Data shown
(* ===== verification/Poison.v ===== *)
(** A message that stops the consumer ([cluster/eventstore.go],
    [cluster/util.go], [store/event.go]).

    Nothing between a browser and the topic looks at the recipients of a message.
    The tables take user ids that fit an unsigned column and numbers that fit the
    [int32] of the program; an event with another recipient, or for a user without
    numbers left, is [not savable].  [consumeLoop] tries to save such an event
    again and again and never gets to the next message. *)

From Stdlib Require Import ZArith Lia.
From stdpp Require Import base option list numbers gmap strings relations.
From S2P Require Import Prelude Proto GoLib Json JsonFacts Main ReadStates EventStore EventApi Cache Storage Hub Wire.

(** * Events that can be saved *)

Definition savable (d : db) (e : store_Event) : Prop :=
  Forall (λ uid, in_uint32 uid ∧ head_seq d uid + occurrences uid (To e) ≤ MaxInt32)%Z (To e).

#[export] Instance savable_dec d e : Decision (savable d e).
Proof. unfold savable. apply _. Defined.

Section Savable.
Context `{MySQL}.

Lemma occurrences_pos u to : u ∈ to → (1 ≤ occurrences u to)%Z.
Proof.
  intros Hu. unfold occurrences. assert (Hf : u ∈ filter (λ x, x = u) to) by (by apply list_elem_of_filter).
  destruct (filter _ to); [by apply elem_of_nil in Hf|simpl; lia].
Qed.

(** Well-formed tables with the event are only possible for a savable one. *)
Lemma applied_savable e d : db_ok d → db_ok (apply_event e d) → savable d e.
Proof.
  intros Hok Hok'. apply Forall_forall. intros u Hu.
  destruct (foldl_deliver_numbers e (add_event_row e d) (To e) u) as [Hh _].
  fold (apply_event e d) in Hh. change (head_seq (add_event_row e d) u) with (head_seq d u) in Hh.
  pose proof (occurrences_pos u (To e) Hu). pose proof (head_seq_bounds d u Hok) as Hb.
  unfold head_seq at 1 in Hh. destruct (user_seq (apply_event e d) !! u) as [s|] eqn:Hs; simpl in Hh; [|lia].
  destruct (ok_seq _ Hok' _ _ Hs). split; [done|lia].
Qed.

(** Saving any other new event fails and leaves the tables alone. *)
Lemma Save_not_savable e c r c' :
  db_ok (tables c) → events (tables c) !! Offset e = None → ¬ savable (tables c) e →
  Save e c = (r, c') → tables c' = tables c ∧ ∃ err, r = Err err.
Proof.
  intros Hok Hnew Hbad Hs.
  destruct (Save_cases e c r c' Hok Hs) as [(_ & Ht & Hok' & _)|[(row & Hr & _)|?]]; [|congruence|done].
  exfalso. rewrite Ht in Hok'. by apply Hbad, applied_savable.
Qed.

(** Whether an event is savable only depends on the heads, which only grow. *)
Lemma savable_antitone d d' e :
  (∀ u, head_seq d u ≤ head_seq d' u)%Z → savable d' e → savable d e.
Proof. intros Hle Hs. eapply Forall_impl; [exact Hs|]. intros u [Hu Hb]. specialize (Hle u). split; [done|lia]. Qed.
End Savable.

(** * The consumer *)

Section Blocked.
Context `{GoRange} `{Json} `{MySQL} (midnight : Z → Z) (now : Z) (text : sql_error → string).
Context (canceled : sql_error → bool) (s : storage).
#[local] Instance poison_es : IEventStore conn sql_error := eventStore_IEventStore midnight now text.
Implicit Types (w : world conn).

(** Calls other than [Save] store no event. *)
Lemma es_call_effect c c' :
  db_ok (tables c) → es_call c c' →
  db_ok (tables c') ∧ (∀ u, head_seq (tables c) u ≤ head_seq (tables c') u)%Z ∧
  (∀ k, events (tables c) !! k = None → events (tables c') !! k = None).
Proof.
  intros Hok Hcall. assert (Hstep : store_step c c') by (destruct Hcall; simpl in *; econstructor; eassumption).
  split_and!; [by apply (store_step_db_ok c)| |].
  - intros u. by eapply (store_step_rows c c' u 0 {| ue_create_time := 0; ue_read_state := 0; ue_topic_offset := 0 |}).
  - intros k Hk. destruct Hcall as [uid req c|uid days req c r c' Hr|uid seq c|uid days req c|days c]; simpl in *.
    + by rewrite (GetEvents_tables uid req c _ _ (surjective_pairing _)).
    + by rewrite (GetReadStates_tables _ _ _ _ _ _ _ _ Hr).
    + unfold SetRead. rewrite tx_bind_ret_snd.
      destruct (withTx_single (setReadSQL uid seq) (λ n, bool_decide (n = 1)%Z) c) as [->| ->]; [done|].
      unfold setReadSQL. repeat case_match; done.
    + by rewrite (Stats_tables midnight now uid days req c _ _ (surjective_pairing _)).
    + destruct (withTx_single (cleanEventsSQL (unix (GetDayBefore midnight now days))) wrap32 c) as [Ht|Ht];
        unfold DeleteOutdatedEvents; rewrite Ht; [done|]. simpl. by rewrite map_lookup_filter, Hk.
Qed.

(** The loop is stuck at [e], or the process stops. *)
Record blocked (msg : kafka_Message) (e : store_Event) w : Prop := {
  bl_ok : db_ok (tables (w_store w));
  bl_new : events (tables (w_store w)) !! Offset e = None;
  bl_bad : ¬ savable (tables (w_store w)) e;
  bl_pc : w_pc w = Saving msg e ∨ w_pc w = Exited ∨ ∃ why, w_pc w = Panicked why
}.

Lemma blocked_store msg e c' w :
  blocked msg e w → es_call (w_store w) c' → blocked msg e (with_store c' w).
Proof.
  intros [Hok Hnew Hbad Hpc] Hcall. destruct (es_call_effect _ _ Hok Hcall) as (Hok' & Hle & Hev).
  split; simpl; [done|by apply Hev|intros Hs; by apply Hbad; eapply savable_antitone|done].
Qed.

Lemma blocked_step msg e w w' :
  blocked msg e w → storage_step canceled s w w' → blocked msg e w' ∧ w_trace w' = w_trace w.
Proof.
  intros Hb Hs. destruct Hs as [i w|t w|w _|c' w Hcall].
  - pose proof Hb as [Hok Hnew Hbad Hpc]. unfold consume_step. destruct Hpc as [Hpc|[Hpc|[why Hpc]]]; rewrite Hpc; [|done|done].
    unfold consume_save. simpl. destruct (Save e (w_store w)) as [r c'] eqn:Hsave.
    destruct (Save_not_savable e _ r c' Hok Hnew Hbad Hsave) as (Ht & err & ->).
    assert (Hgen : ∀ w1, w_store w1 = c' → (w_pc w1 = Saving msg e ∨ w_pc w1 = Exited ∨ ∃ why, w_pc w1 = Panicked why) →
      blocked msg e w1) by (intros w1 Hw1 Hp; split; rewrite ?Hw1, ?Ht; done).
    destruct (canceled err); [split; [apply Hgen; simpl; auto|done]|].
    destruct (IsDupKeyError err); [split; [apply Hgen; simpl; eauto|done]|].
    unfold retry. destruct (in_done i); (split; [apply Hgen; simpl; auto|done]).
  - unfold sendLoop_tick. destruct (cache_check t (w_cache w)) as [c o]. split; [by destruct Hb|done].
  - split; [|done]. apply blocked_store; [done|apply esc_Delete].
  - split; [by apply blocked_store|done].
Qed.

Lemma blocked_run msg e w w' :
  rtc (storage_step canceled s) w w' → blocked msg e w → blocked msg e w' ∧ w_trace w' = w_trace w.
Proof.
  induction 1 as [w|w1 w2 w3 Hs _ IH]; intros Hb; [done|].
  destruct (blocked_step msg e w1 w2 Hb Hs) as [Hb2 <-]. by apply IH.
Qed.
End Blocked.

(** * Properties *)

(** C19: one message can stop the delivery for everybody. When a browser sends a
    message with a recipient that the tables do not take (a negative user id, or
    one whose numbers are used up), the hub routes it, the leader writes it to the
    topic, the consumer decodes it; from then on, whatever Kafka, the server and
    the other goroutines do, the consumer saves and commits no message any more:
    it tries this one again until the process ends. The tables still do not have
    the event, so the next process that fetches the message ends up the same. *)
Theorem poison_message_blocks text `{GoRange} `{MySQL} midnight now errtext canceled {K} `{IKafkaWriter K}
    conf uid frame st res st' m k k' clean days limit :
  let es := eventStore_IEventStore midnight now errtext in
  recvLoop_body (H := go_client_json text) (H0 := es) conf uid (Frame true frame) st = Ret (res, st') →
  rr_route res = Some m → (0 < days ≤ 106751)%Z →
  saveE2eMsg (H := go_json text) (Some k) m limit = Ret (None, k') →
  ∃ value k2, WriteMessages value k = (None, k2) ∧ k' = Some k2 ∧
    ∀ km w i w', km_Value km = value → in_fetch i = Ok km → (in_now i - km_Time km ≤ max_age clean days)%Z →
      w_pc w = Fetching → db_ok (tables (w_store w)) → events (tables (w_store w)) !! km_Offset km = None →
      ¬ savable (tables (w_store w)) (event_of_msg km m) →
      let s := newStorage clean days limit in
      rtc (storage_step (H0 := go_json text) (H1 := es) canceled s)
        (consume_step (H0 := go_json text) (H1 := es) canceled s i w) w' →
      w_trace w' = w_trace w ∧
      (w_pc w' = Saving km (event_of_msg km m) ∨ w_pc w' = Exited ∨ ∃ why, w_pc w' = Panicked why) ∧
      db_ok (tables (w_store w')) ∧ events (tables (w_store w')) !! km_Offset km = None ∧
      ¬ savable (tables (w_store w')) (event_of_msg km m).
Proof.
  intros es Hr Hm Hd Hs.
  destruct (saveE2eMsg_roundtrip (H := go_json text) k k' m clean days limit) as (value & k2 & Hw & Hk & Hdec); [|done|done|].
  { intros value [= <-]. simpl. by rewrite (routed_roundtrip _ _ _ _ _ _ _ _ Hr Hm). }
  exists value, k2. split_and!; [done..|]. intros km w i w' Hkm Hfetch Hage Hpc Hok Hnew Hbad s Hrun.
  assert (Hstep : consume_step (H0 := go_json text) (H1 := es) canceled s i w =
    with_pc (Saving km (event_of_msg km m)) (with_sleep 0 w)).
  { unfold consume_step, consume_fetch. by rewrite Hpc, Hfetch, Hdec. }
  rewrite Hstep in Hrun.
  apply (blocked_run _ _ _ _ _ km (event_of_msg km m)) in Hrun as [[Hok' Hnew' Hbad' Hpc'] Ht]; [done|].
  split; simpl; auto.
Qed.

(** * Examples *)

Section Examples.
#[local] Existing Instance canonical_range.
#[local] Existing Instance good_server.

(** A browser sends "hi" to user -1. *)
Definition poison_evt : pb_E2EMsg := {|
  E2EMsg_Type := "a/b/c"; E2EMsg_From := 3; E2EMsg_To := [(-1)%Z]; E2EMsg_Body := "hi"; E2EMsg_Props := ∅ |}.

Definition poison_frame : string := of_bytes (print (JObj [(to_bytes "im", json_of_E2EMsg poison_evt)])).

Definition poison_km : kafka_Message := {| km_Offset := 9; km_Time := 1700000000000000000; km_Value := E2EMsg_to_json poison_evt |}.

Definition poison_input : input := ex_input (Ok poison_km) None.

Definition poison_run (n : nat) : world conn :=
  let es := eventStore_IEventStore (λ t, t) 0 (λ _, "") in
  Nat.iter n (consume_step (H0 := go_json (λ _, "")) (H1 := es) is_canceled
    (newStorage true 30 eventPayloadMaxBytes) poison_input) (world_init conn0).

Lemma poison_run_reach n :
  rtc (storage_step (H0 := go_json (λ _, "")) (H1 := eventStore_IEventStore (λ t, t) 0 (λ _, "")) is_canceled
    (newStorage true 30 eventPayloadMaxBytes)) (poison_run 1) (poison_run (S n)).
Proof.
  induction n as [|n IH]; [done|]. eapply rtc_r; [exact IH|]. apply (ss_consume _ _ poison_input).
Qed.

Lemma poison_message_blocks_witness :
  w_pc (poison_run 20) = Saving poison_km (event_of_msg poison_km poison_evt) ∧ w_trace (poison_run 20) = [].
Proof.
  split; [vm_compute; reflexivity|].
  destruct (poison_message_blocks (λ _, "") (λ t, t) 0 (λ _, "") is_canceled (K := list string) (H1 := ex_writer)
    chat_conf 3 poison_frame conn0 {| rr_append := []; rr_route := Some poison_evt; rr_return := false |} conn0
    poison_evt [] (Some [E2EMsg_to_json poison_evt]) true 30 eventPayloadMaxBytes)
    as (value & k2 & Hw & Hk & Hblock); [vm_compute; reflexivity|reflexivity|lia|vm_compute; reflexivity|].
  injection Hw as <-. injection Hk as Hk.
  apply (Hblock poison_km (world_init conn0) poison_input (poison_run 20));
    [exact Hk|reflexivity|vm_compute; discriminate|reflexivity|apply db_empty_ok|reflexivity| |apply poison_run_reach].
  intros Hs. apply Forall_cons in Hs as [[[Hneg _] _] _]. vm_compute in Hneg. by apply Hneg.
Defined.
End Examples.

Task
Return exactly the lines from the beginning of the data above through the one containing "db_ok (tables c) → events", please. Include both end lines and add nothing else.

Output for this task
(* ===== verification/Poison.v ===== *)
(** A message that stops the consumer ([cluster/eventstore.go],
    [cluster/util.go], [store/event.go]).

    Nothing between a browser and the topic looks at the recipients of a message.
    The tables take user ids that fit an unsigned column and numbers that fit the
    [int32] of the program; an event with another recipient, or for a user without
    numbers left, is [not savable].  [consumeLoop] tries to save such an event
    again and again and never gets to the next message. *)

From Stdlib Require Import ZArith Lia.
From stdpp Require Import base option list numbers gmap strings relations.
From S2P Require Import Prelude Proto GoLib Json JsonFacts Main ReadStates EventStore EventApi Cache Storage Hub Wire.

(** * Events that can be saved *)

Definition savable (d : db) (e : store_Event) : Prop :=
  Forall (λ uid, in_uint32 uid ∧ head_seq d uid + occurrences uid (To e) ≤ MaxInt32)%Z (To e).

#[export] Instance savable_dec d e : Decision (savable d e).
Proof. unfold savable. apply _. Defined.

Section Savable.
Context `{MySQL}.

Lemma occurrences_pos u to : u ∈ to → (1 ≤ occurrences u to)%Z.
Proof.
  intros Hu. unfold occurrences. assert (Hf : u ∈ filter (λ x, x = u) to) by (by apply list_elem_of_filter).
  destruct (filter _ to); [by apply elem_of_nil in Hf|simpl; lia].
Qed.

(** Well-formed tables with the event are only possible for a savable one. *)
Lemma applied_savable e d : db_ok d → db_ok (apply_event e d) → savable d e.
Proof.
  intros Hok Hok'. apply Forall_forall. intros u Hu.
  destruct (foldl_deliver_numbers e (add_event_row e d) (To e) u) as [Hh _].
  fold (apply_event e d) in Hh. change (head_seq (add_event_row e d) u) with (head_seq d u) in Hh.
  pose proof (occurrences_pos u (To e) Hu). pose proof (head_seq_bounds d u Hok) as Hb.
  unfold head_seq at 1 in Hh. destruct (user_seq (apply_event e d) !! u) as [s|] eqn:Hs; simpl in Hh; [|lia].
  destruct (ok_seq _ Hok' _ _ Hs). split; [done|lia].
Qed.

(** Saving any other new event fails and leaves the tables alone. *)
Lemma Save_not_savable e c r c' :
  db_ok (tables c) → events (tables c) !! Offset e = None → ¬ savable (tables c) e →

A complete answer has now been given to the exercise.